TASK DETAILS: Write out, word for word, the first line of the data below and every line after it through the one containing "Section warm_book.".

[Stored data]
____

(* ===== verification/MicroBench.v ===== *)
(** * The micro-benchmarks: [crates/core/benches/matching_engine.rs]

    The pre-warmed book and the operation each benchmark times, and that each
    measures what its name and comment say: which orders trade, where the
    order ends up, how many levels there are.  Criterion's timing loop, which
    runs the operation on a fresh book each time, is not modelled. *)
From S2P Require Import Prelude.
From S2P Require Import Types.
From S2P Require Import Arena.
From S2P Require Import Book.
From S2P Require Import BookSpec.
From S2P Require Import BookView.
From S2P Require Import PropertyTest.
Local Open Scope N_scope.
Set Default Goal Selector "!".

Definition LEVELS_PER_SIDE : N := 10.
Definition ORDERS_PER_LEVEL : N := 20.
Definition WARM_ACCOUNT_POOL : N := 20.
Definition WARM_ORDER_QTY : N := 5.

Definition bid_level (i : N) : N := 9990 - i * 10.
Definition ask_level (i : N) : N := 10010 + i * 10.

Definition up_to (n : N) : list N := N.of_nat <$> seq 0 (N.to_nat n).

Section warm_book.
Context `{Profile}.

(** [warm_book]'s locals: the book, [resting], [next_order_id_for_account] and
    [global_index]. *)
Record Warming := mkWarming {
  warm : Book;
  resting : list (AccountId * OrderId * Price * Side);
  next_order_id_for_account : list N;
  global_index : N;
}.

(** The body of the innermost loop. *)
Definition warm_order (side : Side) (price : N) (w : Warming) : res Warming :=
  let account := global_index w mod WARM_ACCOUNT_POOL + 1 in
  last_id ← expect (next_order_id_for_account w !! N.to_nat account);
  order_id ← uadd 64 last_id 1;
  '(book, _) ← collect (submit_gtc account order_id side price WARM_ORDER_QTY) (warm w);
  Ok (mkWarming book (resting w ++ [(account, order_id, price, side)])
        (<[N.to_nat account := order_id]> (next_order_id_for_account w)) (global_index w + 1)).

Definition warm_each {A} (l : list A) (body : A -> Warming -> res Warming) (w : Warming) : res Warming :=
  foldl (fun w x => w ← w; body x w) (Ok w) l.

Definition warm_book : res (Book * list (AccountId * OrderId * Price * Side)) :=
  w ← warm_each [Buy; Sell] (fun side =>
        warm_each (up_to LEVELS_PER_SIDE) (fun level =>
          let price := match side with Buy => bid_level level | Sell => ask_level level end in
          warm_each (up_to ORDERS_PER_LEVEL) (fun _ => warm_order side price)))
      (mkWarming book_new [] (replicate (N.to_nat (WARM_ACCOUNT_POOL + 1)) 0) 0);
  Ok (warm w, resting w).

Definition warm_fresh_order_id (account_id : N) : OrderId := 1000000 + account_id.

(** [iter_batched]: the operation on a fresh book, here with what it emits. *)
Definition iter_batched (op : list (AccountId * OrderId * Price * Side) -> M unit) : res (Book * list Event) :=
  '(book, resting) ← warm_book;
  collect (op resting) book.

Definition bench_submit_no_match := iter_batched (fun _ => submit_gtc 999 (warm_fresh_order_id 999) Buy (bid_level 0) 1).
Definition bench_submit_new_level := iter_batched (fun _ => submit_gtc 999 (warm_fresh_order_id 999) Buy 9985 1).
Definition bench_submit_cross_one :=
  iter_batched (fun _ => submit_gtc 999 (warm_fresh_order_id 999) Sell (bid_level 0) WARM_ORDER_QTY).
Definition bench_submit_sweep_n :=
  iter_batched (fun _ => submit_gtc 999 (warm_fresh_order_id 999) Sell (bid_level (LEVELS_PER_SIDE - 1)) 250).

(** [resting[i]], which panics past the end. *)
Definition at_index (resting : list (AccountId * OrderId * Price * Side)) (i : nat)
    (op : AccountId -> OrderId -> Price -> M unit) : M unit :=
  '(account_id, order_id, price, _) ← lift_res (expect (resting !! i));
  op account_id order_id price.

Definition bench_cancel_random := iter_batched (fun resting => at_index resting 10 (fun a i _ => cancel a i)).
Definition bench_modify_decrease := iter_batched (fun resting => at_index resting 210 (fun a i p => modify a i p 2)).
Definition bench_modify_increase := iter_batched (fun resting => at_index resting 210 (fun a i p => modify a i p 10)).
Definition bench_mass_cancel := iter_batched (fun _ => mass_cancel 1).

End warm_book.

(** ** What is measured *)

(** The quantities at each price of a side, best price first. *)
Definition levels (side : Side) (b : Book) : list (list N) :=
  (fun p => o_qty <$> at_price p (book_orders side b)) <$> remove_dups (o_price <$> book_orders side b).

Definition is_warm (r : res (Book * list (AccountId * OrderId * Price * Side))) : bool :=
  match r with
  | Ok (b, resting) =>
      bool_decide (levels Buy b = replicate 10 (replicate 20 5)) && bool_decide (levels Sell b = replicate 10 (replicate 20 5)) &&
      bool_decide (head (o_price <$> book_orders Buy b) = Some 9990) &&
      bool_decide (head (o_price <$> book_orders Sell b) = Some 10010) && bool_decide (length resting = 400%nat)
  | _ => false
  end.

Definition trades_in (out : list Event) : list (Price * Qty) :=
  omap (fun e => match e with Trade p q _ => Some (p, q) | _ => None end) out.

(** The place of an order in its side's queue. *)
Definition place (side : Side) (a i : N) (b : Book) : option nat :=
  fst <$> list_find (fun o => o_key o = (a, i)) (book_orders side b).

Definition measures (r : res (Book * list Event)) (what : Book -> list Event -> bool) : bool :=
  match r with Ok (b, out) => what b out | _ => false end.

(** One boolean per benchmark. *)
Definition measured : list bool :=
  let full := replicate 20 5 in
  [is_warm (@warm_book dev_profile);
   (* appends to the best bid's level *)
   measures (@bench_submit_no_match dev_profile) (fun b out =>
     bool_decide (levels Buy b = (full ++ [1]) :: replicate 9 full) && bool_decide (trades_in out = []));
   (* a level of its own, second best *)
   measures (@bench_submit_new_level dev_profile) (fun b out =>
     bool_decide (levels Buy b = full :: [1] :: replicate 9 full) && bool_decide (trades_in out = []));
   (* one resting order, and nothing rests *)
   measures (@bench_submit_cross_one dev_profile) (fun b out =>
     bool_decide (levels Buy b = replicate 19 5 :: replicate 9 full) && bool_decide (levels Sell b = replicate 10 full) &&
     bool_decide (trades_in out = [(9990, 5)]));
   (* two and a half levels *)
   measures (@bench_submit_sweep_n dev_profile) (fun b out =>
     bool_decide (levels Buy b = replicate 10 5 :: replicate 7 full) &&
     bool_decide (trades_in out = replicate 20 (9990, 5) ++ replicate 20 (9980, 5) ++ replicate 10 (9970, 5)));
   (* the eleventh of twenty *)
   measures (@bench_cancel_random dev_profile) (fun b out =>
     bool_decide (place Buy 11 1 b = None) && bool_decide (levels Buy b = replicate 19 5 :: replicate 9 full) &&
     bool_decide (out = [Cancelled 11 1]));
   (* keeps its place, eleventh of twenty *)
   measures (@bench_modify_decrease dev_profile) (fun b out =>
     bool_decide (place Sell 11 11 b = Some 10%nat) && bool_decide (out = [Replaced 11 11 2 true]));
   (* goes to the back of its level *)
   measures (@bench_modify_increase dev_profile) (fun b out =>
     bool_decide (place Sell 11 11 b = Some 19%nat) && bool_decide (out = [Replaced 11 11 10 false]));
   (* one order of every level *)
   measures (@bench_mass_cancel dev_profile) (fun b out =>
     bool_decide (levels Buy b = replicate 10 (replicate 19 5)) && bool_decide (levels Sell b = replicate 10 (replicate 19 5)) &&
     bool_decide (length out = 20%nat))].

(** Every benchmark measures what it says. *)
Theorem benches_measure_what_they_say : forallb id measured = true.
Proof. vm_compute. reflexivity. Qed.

____

SOLUTION TO THIS PROBLEM:
(* ===== verification/MicroBench.v ===== *)
(** * The micro-benchmarks: [crates/core/benches/matching_engine.rs]

    The pre-warmed book and the operation each benchmark times, and that each
    measures what its name and comment say: which orders trade, where the
    order ends up, how many levels there are.  Criterion's timing loop, which
    runs the operation on a fresh book each time, is not modelled. *)
From S2P Require Import Prelude.
From S2P Require Import Types.
From S2P Require Import Arena.
From S2P Require Import Book.
From S2P Require Import BookSpec.
From S2P Require Import BookView.
From S2P Require Import PropertyTest.
Local Open Scope N_scope.
Set Default Goal Selector "!".

Definition LEVELS_PER_SIDE : N := 10.
Definition ORDERS_PER_LEVEL : N := 20.
Definition WARM_ACCOUNT_POOL : N := 20.
Definition WARM_ORDER_QTY : N := 5.

Definition bid_level (i : N) : N := 9990 - i * 10.
Definition ask_level (i : N) : N := 10010 + i * 10.

Definition up_to (n : N) : list N := N.of_nat <$> seq 0 (N.to_nat n).

Section warm_book.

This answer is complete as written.